A turnkey library for benchmarking 3D biomolecular structure prediction models.
NPBench and it's dependencies are installed with the Conda package manager.
To build from source, you can clone the repository and follow with the normal building process:
git clone [email protected]:iambic-therapeutics/np-bench.git np-bench
cd np-bench
# Installing package with all dependencies from environment.yaml
make install
conda activate np-bench-envIf you would like to modify the code, we recommend installing the dev environment which supports formatting, type checking, and linting.
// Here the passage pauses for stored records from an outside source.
Lemma utf8_byte_slash cp b : scalar cp -> b ∈ utf8 cp -> byte b /\ (b = SLASH -> cp = SLASH).
Proof.
  unfold scalar, utf8, SLASH, byte. repeat case_test; intros Hs Hin; set_unfold in Hin; (split; [zmod|]); intros ->; zmod.
Qed.

#[export] Instance utf8_push_stepwise : Stepwise 2 1 push_char slash_for_slash.
Proof.
  intros c o n bs Hb Hi Ho H. destruct (push_char_inv c o n bs H Hb ltac:(lia) ltac:(lia)) as (cp & Hs & Hc & Hn & -> & Hl).
  assert (take n c = utf16 cp) as Et by (rewrite Hc, Hn; by rewrite take_app_length).
  pose proof (utf16_length cp) as H16. split_and!; [rewrite H16 in Hn; destruct (cp <? _); lia| |done|].
  - apply (f_equal length) in Hc. rewrite length_app, length_drop in Hc. lia.
  - rewrite Et. split_and!; [rewrite H16; by destruct (cp <? _)| |].
    + unfold pushed. case_decide; [constructor|]. apply Forall_forall. intros b Hb'. by apply (utf8_byte_slash cp).
    + unfold pushed. case_decide; [set_solver|]. intros Hin. apply (utf8_byte_slash cp) in Hin as [_ Hin]; [|done].
      rewrite Hin by done. vm_compute. left.
Qed.

(** ** The single-byte sets *)

(** The tables of a set: the units of its bytes and the bytes of units, a slash for the
    slash only. *)
Class MacTables (to_ucs2 of_ucs2 : Z -> option Z) : Prop := {
  to_ucs2_unit b wc : byte b -> to_ucs2 b = Some wc -> 0 <= wc < 65536;
  of_ucs2_byte u b : 0 <= u < 65536 -> of_ucs2 u = Some b -> byte b /\ (b = SLASH -> u = SLASH);
  to_ucs2_ascii b : 0 <= b < 128 -> to_ucs2 b = Some b;
  of_ucs2_ascii u : 0 <= u < 128 -> of_ucs2 u = Some u
}.

(** Whether a test holds of every unit. *)
Definition every_unit (P : Z -> bool) : bool :=
  forallb (fun hi => forallb (fun lo => P (hi * 256 + lo)) (seqZ 0 256)) (seqZ 0 256).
Check out Makefile for available tools.
# Building dev environment (defined in environment-dev.yaml)
make install-dev
conda activate np-bench-dev
# Formating code
make format
# Running all pytests
make test
# Running static checks (formatting and mypy)
make checksNPBench currently supports evaluation of NeuralPLexer3 and related structure prediction models on two datasets, Posebusters and the Recent PDB Evaluation Set. Each has its own command and yields a distinct set of metrics:
| Dataset | Command | Metrics |
|---|---|---|
| Posebusters | np-bench posebusters |
Pocket-aligned RMSD | Global TM-score | Posebusters checks |
| Recent PDB Evalulation | np-bench recent-pdb-eval |
DockQ score | Generalized RMSD | Global and chain-wise TM-scores |
To perform benchmarking on these datasets, you will need to provide the paths to the dataset and the model predictions with particular file formats and folder structures. Please make sure to convert your model predictions to the required file formats and folder structures before running the benchmarking commands. Below are detailed usages of the two benchmarking commands and the corresponding description of the required folder structures.
Note that the model predictions do not need to be aligned with the reference structures; NPBench handles structure postprocessing.
The Posebusters and Recent PDB Evaluation datasets can be downloaded from Zenodo.
- For Posebusters benchmarking, you can run
np-bench posebusters --helpto get detailed usage for the CLI.
Usage: np-bench posebusters [OPTIONS]
Run local benchmarking on Posebusters-like dataset.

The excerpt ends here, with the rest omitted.